Verfahrenssprache: Deutsch

Vorlegendes Gericht

Landgericht Hamburg

Parteien des Ausgangsverfahrens

Klägerin: Bayer Intellectual Property GmbH

Beklagte: kohlpharma GmbH

Vorlagefragen

1. Ist Art. 47a der Richtlinie 2001/83/EG1 so auszulegen, dass bei parallelimportierten Produkten von einer Gleichwertigkeit der Maßnahmen bei der Entfernung und Neuanbringung der Sicherheitsmerkmale nach Art. 54 Buchstabe o der Richtlinie 2001/83 ausgegangen werden kann, die entweder im Wege eines „relabeling“ (Verwendung von Klebeetiketten auf der Originalsekundärverpackung) oder im Wege eines „reboxing“ (Herstellung einer neuen Arzneimittelsekundärverpackung) durch den Parallelimporteur erfolgt, wenn beide Maßnahmen im Übrigen allen Anforderungen der Richtlinie 2011/62/EU2 und der Delegierten Verordnung (EU) 2016/1613 entsprechen und gleichermaßen geeignet sind, die Echtheit und die Identität von Arzneimitteln nachzuprüfen sowie den Nachweis der Manipulation von Arzneimitteln zu ermöglichen?

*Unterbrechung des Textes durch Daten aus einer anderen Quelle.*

Lemma py_min_spec (g : list cell) (v : cell) :
  no_nan g -> py_min g = Some v -> is_minimum v g.
Proof.
  apply (py_extreme_spec cell_ltb (fun c m => cell_le m c) (fun c => c <> None)).
  - intros [x|] Hx; [apply cell_le_refl | now elim Hx].
  - intros x y z H1 H2. now apply cell_le_trans with (b := y).
  - intros [x|] [y|] Hx Hy; try (now elim Hx); try (now elim Hy).
    cbn. intros E. apply Qltb_true in E. lra.
  - intros [x|] [y|] Hx Hy; try (now elim Hx); try (now elim Hy).
    cbn. intros E. now apply Qltb_false in E.
Qed.

Lemma getitem_m1_spec (g : list cell) (v : cell) :
  getitem_m1 g = Some v -> exists g', g = g' ++ [v].
Proof.
  unfold getitem_m1. intros H.
  destruct (rev g) as [|x r] eqn:E; [discriminate|].
  cbn in H. injection H as ->.
  exists (rev r). rewrite <- (rev_involutive g), E. reflexivity.
Qed.

Lemma aggregators_total (g : list cell) :
  g <> [] ->
  exists o h l c,
    getitem_0 g = Some o /\ py_max g = Some h /\
    py_min g = Some l /\ getitem_m1 g = Some c.
Proof.
  intros Hg. destruct g as [|x g]; [now elim Hg|].
  unfold getitem_m1.
  destruct (rev (x :: g)) as [|y r] eqn:E.
  - apply (f_equal (@List.length cell)) in E. rewrite length_rev in E. discriminate.
  - do 4 eexists. repeat split; reflexivity.
Qed.

(** ** Resampling into bars *)

Lemma apply_groups_spec (f : list cell -> option cell)
      (groups : list (Z * list cell)) (col : Series) :
  apply_groups f groups = Some col ->
  Forall2 (fun pg pv => fst pv = fst pg /\ f (snd pg) = Some (snd pv)) groups col.
Proof.
  revert col. induction groups as [|[p g] groups IH]; intros col; cbn.
  - intros [= <-]. constructor.
  - destruct (f g) as [v|] eqn:Ef; [|discriminate].
    destruct (apply_groups f groups) as [r|]; [|discriminate].
    intros [= <-]. constructor; [now split | now apply IH].
Qed.

Lemma apply_groups_total (f : list cell -> option cell)
      (groups : list (Z * list cell)) :
  Forall (fun pg => f (snd pg) <> None) groups ->
  exists col, apply_groups f groups = Some col.
Proof.
  induction 1 as [|[p g] groups Hf _ [r IH]]; cbn.
  - now exists [].
  - cbn in Hf. destruct (f g) as [v|]; [|now elim Hf].
    rewrite IH. now eexists.
Qed.

Lemma Forall2_index (groups : list (Z * list cell)) (col : Series)
      (P : list cell -> cell -> Prop) :
  Forall2 (fun pg pv => fst pv = fst pg /\ P (snd pg) (snd pv)) groups col ->
  map fst col = map fst groups.
Proof.
  induction 1 as [|pg pv groups col [H _] _ IH]; cbn; [reflexivity|].
  now rewrite H, IH.
Qed.
Lemma adjusted_positive cmo theme v :
  positive v -> positive (multiplier cmo theme) ->
  exists a, adjusted cmo theme v = Fin a /\ 0 < a /\ rnd a == a.
Proof.
  intros (q & -> & Hq) (m & Hm & Hmpos).
  destruct (adjusted_value cmo theme q m Hq Hm) as (a & Ha & Ea).
  exists a. split; [assumption|].
  assert (0 < 1 / q) by (apply Qlt_shift_div_l; lra).
  assert (0 < rnd (1 / q)) by now apply rnd_positive.
  assert (0 < rnd (1 / q) * m) by now apply Qmult_lt_0_compat.
  split.
  - rewrite Ea. now apply rnd_positive.
  - rewrite (round_to_compat _ _ _ Ea), round_to_idempotent. now symmetry.
Qed.



(** *** Sums of positive numbers *)

Lemma fold_add_finite qs a :
  exists s, fold_left fl_add (map Fin qs) (Fin a) = Fin s.
Proof.
  revert a. induction qs as [|q qs IH]; intros a; cbn [map fold_left fl_add].
  - eauto.
  - unfold fin. apply IH.
Qed.

(** The sum is a number of the runtime's precision, and no smaller than
    what it started from or than any term of that precision. *)
Lemma fold_add_dominates qs :
  forall a s,
    Forall (fun q => 0 < q) qs -> 0 <= a -> rnd a == a ->
    fold_left fl_add (map Fin qs) (Fin a) = Fin s ->
    a <= s /\ rnd s == s /\ (forall q, In q qs -> rnd q == q -> q <= s).
Proof.
  induction qs as [|q qs IH]; intros a s Hpos Ha Hr; cbn [map fold_left fl_add].
  - intros [= <-]. repeat split; [lra | assumption | intros q []].
  - inversion Hpos as [|? ? Hq Hqs]; subst. unfold fin. intros Hs.
    assert (Ha' : a <= Qred (rnd (a + q))).
    { rewrite Qred_correct, <- Hr at 1. apply round_to_monotone. lra. }
    apply IH in Hs as (Hs1 & Hs2 & Hs3); [| assumption | lra |].
    + repeat split; [lra | assumption |].
      intros x [<-|Hx] Hrx; [|now apply Hs3].
      assert (q <= Qred (rnd (a + q))).
      { rewrite Qred_correct, <- Hrx at 1. apply round_to_monotone. lra. }
      lra.
    + rewrite (round_to_compat _ _ _ (Qred_correct _)), round_to_idempotent.
      now rewrite Qred_correct.
Qed.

2. Falls die erste Frage zu bejahen ist: Kann sich der Inhaber einer Marke dem Umpacken der Ware in eine neue äußere Verpackung („reboxing“) durch einen Parallelimporteur unter Berücksichtigung der neuen Regelungen zum Fälschungsschutz widersetzen, wenn es dem Parallelimporteur ebenfalls möglich ist, eine im Einfuhrmitgliedstaat vertriebsfähige Packung zu schaffen, indem er lediglich neue Klebeetiketten auf der Originalsekundärverpackung („relabeling“) anbringt?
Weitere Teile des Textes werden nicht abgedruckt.